◆ What you need to do: Please repeat exactly the lines below from the one containing "0 ≤ ii → cell" down to the one containing "destruct (cells_wf_occ b a (Z.to_nat i)", both included, and nothing else.

◆ Supplied entries:
(** [moveAtom] on the cells. *)
Lemma moveAtom_spec b a ii i j x :
  cells_wf b a → 0 ≤ i < nTotalBoxes b → 0 ≤ j < nTotalBoxes b → i ≠ j →
  0 ≤ ii → cell b a (Z.to_nat i) !! Z.to_nat ii = Some x →
  (length (cell b a (Z.to_nat j)) + 1 < 64)%nat →
  returns (moveAtom b a ii i j) (λ st,
    cells_wf st.1 st.2 ∧ st.1 = set_nAtoms b (nAtoms st.1) ∧
    cells st.1 st.2 = <[Z.to_nat i := swap_remove (Z.to_nat ii) (cell b a (Z.to_nat i))]>
                    (<[Z.to_nat j := cell b a (Z.to_nat j) ++ [x]]> (cells b a)) ∧
    nLocal st.2 = (if j >? nLocalBoxes b then nLocal a - 1 else nLocal a)).
Proof.
  intros Hc Hi Hj Hij Hii Hx Hcap. pose proof Hc as [Hwf Ha Hocc].
  destruct (cells_wf_occ b a (Z.to_nat i) Hc) as [Hni Hi64]; [lia|].
  destruct (cells_wf_occ b a (Z.to_nat j) Hc) as [Hnj Hj64]; [lia|].
  rewrite length_cell in Hcap by (done || lia).
  rewrite cell_lookup in Hx. case_decide as Hlt; [|done].
  pose proof (wf_nAtoms b Hwf) as Hlen.
  set (ni := occ b (Z.to_nat i)) in *. set (nj := occ b (Z.to_nat j)) in *.
  set (c := <[Z.to_nat i := Z.of_nat ni - 1]> (<[Z.to_nat j := Z.of_nat nj + 1]> (nAtoms b))).
  unfold moveAtom. rewrite (aload_lookup _ _ _ (proj1 Hj) Hnj). csimpl.
  eapply returns_bind.
  { apply (copyAtom_spec b a ii i (Z.of_nat nj) j x); unfold MAXATOMS; try lia; [done..|].
    rewrite <-Hx. f_equal. lia. }
  intros a1 (Ha1 & Hs1 & Hl1 & _). rewrite astore_Ok by lia. csimpl.
  rewrite (aload_lookup _ j (Z.of_nat nj + 1)) by (lia || (apply list_lookup_insert_eq; lia)).
  csimpl. rewrite cassert_true by (unfold MAXATOMS; lia). csimpl.
  rewrite (aload_lookup _ i (Z.of_nat ni)) by (lia || (rewrite list_lookup_insert_ne by lia; done)).
  csimpl. rewrite astore_Ok by (rewrite length_insert; lia). csimpl. fold c.
  rewrite (aload_lookup c i (Z.of_nat ni - 1)) by
    (lia || (apply list_lookup_insert_eq; rewrite length_insert; lia)). csimpl.
  destruct (lookup_lt_is_Some_2 (slots a) (64 * Z.to_nat i + pred ni)) as [y Hy].
  { rewrite (length_slots b a Ha). unfold slot_count, MAXATOMS. lia. }
  eapply (returns_bind _ _ (λ a2, atoms_wf b a2 ∧ slots a2 =
    (if decide (ni = 1%nat) then id else <[(64 * Z.to_nat i + Z.to_nat ii)%nat:=y]>) (slots a1) ∧
    nLocal a2 = nLocal a)).
  { zcase; [rewrite decide_True by lia; done|]. rewrite decide_False by lia.
    eapply returns_mono; [apply (copyAtom_spec b a1 (Z.of_nat ni - 1) i ii i y)|];
      unfold MAXATOMS in *; try lia; [done..| |].
    - rewrite Hs1, list_lookup_insert_ne by lia. rewrite <-Hy. f_equal. lia.
    - intros a2 (? & -> & ? & _). split_and!; [done| |congruence]. f_equal. lia. }
  intros a2 (Ha2 & Hs2 & Hl2). csimpl.
  destruct (moved_cells b a c a2 (Z.to_nat ii) (Z.to_nat i) (Z.to_nat j) x y) as [Hc' Hcs];
    try done; try lia.
  { rewrite Hs2, Hs1. do 2 f_equal. unfold MAXATOMS. lia. }
  zcase; split_and!; simpl; try done; [|lia].
  by destruct Hc' as [? [] ?]; split; [|split|].
Qed.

◆ Task result:
  0 ≤ ii → cell b a (Z.to_nat i) !! Z.to_nat ii = Some x →
  (length (cell b a (Z.to_nat j)) + 1 < 64)%nat →
  returns (moveAtom b a ii i j) (λ st,
    cells_wf st.1 st.2 ∧ st.1 = set_nAtoms b (nAtoms st.1) ∧
    cells st.1 st.2 = <[Z.to_nat i := swap_remove (Z.to_nat ii) (cell b a (Z.to_nat i))]>
                    (<[Z.to_nat j := cell b a (Z.to_nat j) ++ [x]]> (cells b a)) ∧
    nLocal st.2 = (if j >? nLocalBoxes b then nLocal a - 1 else nLocal a)).
Proof.
  intros Hc Hi Hj Hij Hii Hx Hcap. pose proof Hc as [Hwf Ha Hocc].
  destruct (cells_wf_occ b a (Z.to_nat i) Hc) as [Hni Hi64]; [lia|].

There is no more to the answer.